All the Colors of Unreal

  




I am a worry-er with a guilty conscience. This applies to all aspects of my life and covers all actions I take. But I'm not writing tonight about all my life, just this past Easter weekend and more specifically, about coloring things.

Guilt and Worry cause me to generally be quite careful about the quality of food my kids eat. I try to limit the amount of processed things they consume and read labels before I buy packaged foods. (Sometimes I even put the package back on the shelf after I read their labels.)  But, I am not perfect. (If I was, there would, of course, be no need to worry or feel guilt!)

This past weekend I went a little color crazy and bought both regular and neon boxes of food coloring. Now, I earnestly try to limit foods containing fake coloring. I really hesitated before buying the two boxes of dyes. But I was no match against the endless shade possibilities afforded by eight different mini bottles of fake food color. (On the package they give you the drop ratios to make such alluring hues as apricot, deep purple, orange sunset, teal, dusty rose, stormy blue and green apple. Who could resist?!)

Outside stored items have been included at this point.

(* ===== verification/GoNet.v ===== *)
(** * Go's net package

    The addresses the driver parses: [net.ParseIP], [To4], [net.ParseCIDR],
    masks, [IPNet.Contains] and [net.SplitHostPort].  An [IP] is the list of
    its 4 or 16 bytes. *)
From S2P Require Import Prelude GoStrings.
From Stdlib Require Import Ascii.

Open Scope string_scope.
Open Scope list_scope.
Open Scope Z_scope.

Definition IP : Type := list Z.

(** ** Parsing an address *)

(** One decimal field of a dotted address: no leading zero, at most 255. *)
Definition octet (s : string) : option Z :=
  match s with
  | String "0" (String _ _) => None
  | _ => match udigits s with
         | Some v => if v <=? 255 then Some v else None
         | None => None
         end
  end.

Definition parseIPv4 (s : string) : option (list Z) :=
  match Split s "."%char with
  | [a; b; c; d] =>
      a ← octet a; b ← octet b; c ← octet c; d ← octet d; Some [a; b; c; d]
  | _ => None
  end.

Definition hex_digit (c : ascii) : option Z :=
  let n := nat_of_ascii c in
  if ((48 <=? n) && (n <=? 57))%nat then Some (Z.of_nat n - 48)
  else if ((97 <=? n) && (n <=? 102))%nat then Some (Z.of_nat n - 87)
  else if ((65 <=? n) && (n <=? 70))%nat then Some (Z.of_nat n - 55)
  else None.

(** The leading hex digits of [s]: how many, their value, and the rest. *)
Fixpoint span_hex (n : nat) (acc : Z) (s : string) : nat * Z * string :=
  match s with
  | String c s' =>
      match hex_digit c with
      | Some d => span_hex (S n) (16 * acc + d) s'
      | None => (n, acc, s)
      end
  | "" => (n, acc, "")
  end.

(** The loop of the IPv6 parser, 16-bit group by group: [left] groups are
    free, [ip] holds the bytes so far, [ell] where the ellipsis stands.  The
    bytes, the ellipsis and the unread rest. *)
Fixpoint groups (left : nat) (ip : list Z) (ell : option nat) (s : string)
    : option (list Z * option nat * string) :=
  match left with
  | O => Some (ip, ell, s)
  | S left' =>
      let '(n, v, rest) := span_hex 0 0 s in
      if (4 <? n)%nat || (n =? 0)%nat then None
      else match rest with
      | String "." _ =>
          (* an IPv4 address in the last four bytes *)
          if match ell with None => negb (length ip =? 12)%nat | Some _ => false end then None
          else if (16 <? length ip + 4)%nat then None
          else v4 ← parseIPv4 s; Some (ip ++ v4, ell, "")
      | "" => Some (ip ++ [v / 256; v mod 256], ell, "")
      | String ":" rest =>
          let ip := ip ++ [v / 256; v mod 256] in
          match rest with
          | "" => None
          | String ":" rest =>
              match ell with
              | Some _ => None
              | None => if is_empty rest then Some (ip, Some (length ip), "")
                        else groups left' ip (Some (length ip)) rest
              end
          | _ => groups left' ip ell rest
          end
      | _ => None
      end
  end.

Definition parseIPv6 (s : string) : option (list Z) :=
  let '(ell, s, fin) :=
    match s with
    | String ":" (String ":" r) => (Some 0%nat, r, is_empty r)
    | _ => (None, s, false)
    end in
  if fin : bool then Some (replicate 16 0)
  else
    '(ip, ell, rest) ← groups 8 [] ell s;
    if negb (is_empty rest) then None
    else if (length ip <? 16)%nat then
      match ell with
      | None => None
      | Some e => Some (take e ip ++ replicate (16 - length ip) 0 ++ drop e ip)
      end
    else match ell with Some _ => None | None => Some ip end.

Definition v4prefix : list Z := replicate 10 0 ++ [255; 255].

(** The first dot or colon decides; a zone is refused. *)
Fixpoint addr_kind (s : string) : option bool :=
  match s with
  | String "." _ => Some false
  | String ":" _ => Some true
  | String "%" _ => None
  | String _ s' => addr_kind s'
  | "" => None
  end.

(** [netip.ParseAddr] without a zone: the bytes, 4 or 16 of them. *)
Definition parseAddr (s : string) : option (list Z) :=
  match addr_kind s with
  | None => None
  | Some false => parseIPv4 s
  | Some true => parseIPv6 s
  end.

(** [As16]. *)
Definition as16 (a : list Z) : list Z := if (length a =? 4)%nat then v4prefix ++ a else a.

Definition ParseIP (s : string) : option IP := as16 <$> parseAddr s.

Definition To4 (ip : IP) : option IP :=
  if (length ip =? 4)%nat then Some ip
  else if (length ip =? 16)%nat && bool_decide (take 12 ip = v4prefix) then Some (drop 12 ip)
  else None.

(** [net.ParseIP(s).To4()], which is nil for a nil [IP] too. *)
Definition ParseIP4 (s : string) : option IP := ParseIP s ≫= To4.

(** ** Masks and networks *)

(** [CIDRMask(ones, bits)], by bytes. *)
Fixpoint cidr_bytes (n : nat) (ones : Z) : list Z :=
  match n with
  | O => []
  | S n' =>
      (if 8 <=? ones then 255 else 255 - Z.shiftr 255 ones)
      :: cidr_bytes n' (Z.max 0 (ones - 8))
  end.
Definition CIDRMask (ones bits : Z) : list Z := cidr_bytes (Z.to_nat (bits / 8)) ones.

Definition and_bytes (a m : list Z) : list Z := zip_with Z.land a m.

(** [IP.Mask], [None] for nil. *)
Definition Mask (ip : IP) (mask : list Z) : option IP :=
  let mask := if (length mask =? 16)%nat && (length ip =? 4)%nat
                 && bool_decide (take 12 mask = replicate 12 255) then drop 12 mask else mask in
  let ip := if (length mask =? 4)%nat && (length ip =? 16)%nat
               && bool_decide (take 12 ip = v4prefix) then drop 12 ip else ip in
  if (length ip =? length mask)%nat then Some (and_bytes ip mask) else None.

(** [simpleMaskLength]: the leading ones of a canonical mask, [None] for -1. *)
Fixpoint byte_ones (k : nat) (v : Z) : option Z :=
  match k with
  | O => if v =? 0 then Some 0 else None
  | S k' => if v =? 256 - 2 ^ (8 - Z.of_nat k) then Some (Z.of_nat k) else byte_ones k' v
  end.

Fixpoint mask_ones (m : list Z) : option Z :=
  match m with
  | [] => Some 0
  | v :: m' =>
      if v =? 255 then (fun n => 8 + n) <$> mask_ones m'
      else n ← byte_ones 7 v;
           if forallb (fun b => b =? 0) m' then Some n else None
  end.

(** [IPMask.Size]. *)
Definition mask_Size (m : list Z) : Z * Z :=
  match mask_ones m with
  | Some n => (n, 8 * Z.of_nat (length m))
  | None => (0, 0)
  end.

Record IPNet : Type := mkIPNet { net_IP : IP; net_Mask : list Z }.

Definition networkNumberAndMask (n : IPNet) : option (list Z * list Z) :=
  let ip := match To4 n.(net_IP) with Some v4 => v4 | None => n.(net_IP) end in
  let m := n.(net_Mask) in
  if negb ((length ip =? 4)%nat || (length ip =? 16)%nat) then None
  else if (length m =? 4)%nat then (if (length ip =? 4)%nat then Some (ip, m) else None)
  else if (length m =? 16)%nat then Some (ip, if (length ip =? 4)%nat then drop 12 m else m)
  else None.

Definition Contains_IP (n : IPNet) (ip : IP) : bool :=
  let ip := match To4 ip with Some v4 => v4 | None => ip end in
  match networkNumberAndMask n with
  | Some (nn, m) => (length ip =? length nn)%nat && bool_decide (and_bytes nn m = and_bytes ip m)
  | None => false
  end.

(** [dtoi] on a whole string: only digits, below 0xFFFFFF. *)
Definition dtoi (s : string) : option Z :=
  match udigits s with
  | Some v => if v <? 16777215 then Some v else None
  | None => None
  end.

When it came time to dye eggs, I realized that I am not a seasoned egg dye-er. I only hard boiled eight eggs to start. I am not sure how I came to the conclusion that eight eggs was the right number to dye. The girls and I went a little Mad Scientist with the different color possibilities, wanting to create them all. Very quickly we had way more dye colors than eggs to dye. In the middle of dying those eight eggs, I realized I better boil some more. That's when I cooked another six. (Why am I so stingy with my eggs?)

The next day it was time to make cupcakes for my husband's family's Easter picnic. This is where I failed as a Really Good Provider by making cupcakes from the box (and not the trans-fat-free mix from the natural food section. Target had the classics on major sale and that won out over good nutrition.) And then, we topped those processed delights with some nearly neon food-colored frosting in "Princess" shades, as my daughter described them. (Ironically though, I made the frosting itself from scratch. I realized that this wasn't the best idea as I watched the cupcakes oxidize in the sun, turning yet more shades of unreal.)

What do I take away from this weekend? Use less dye. When it comes to food you're coloring yourself, less is probably more.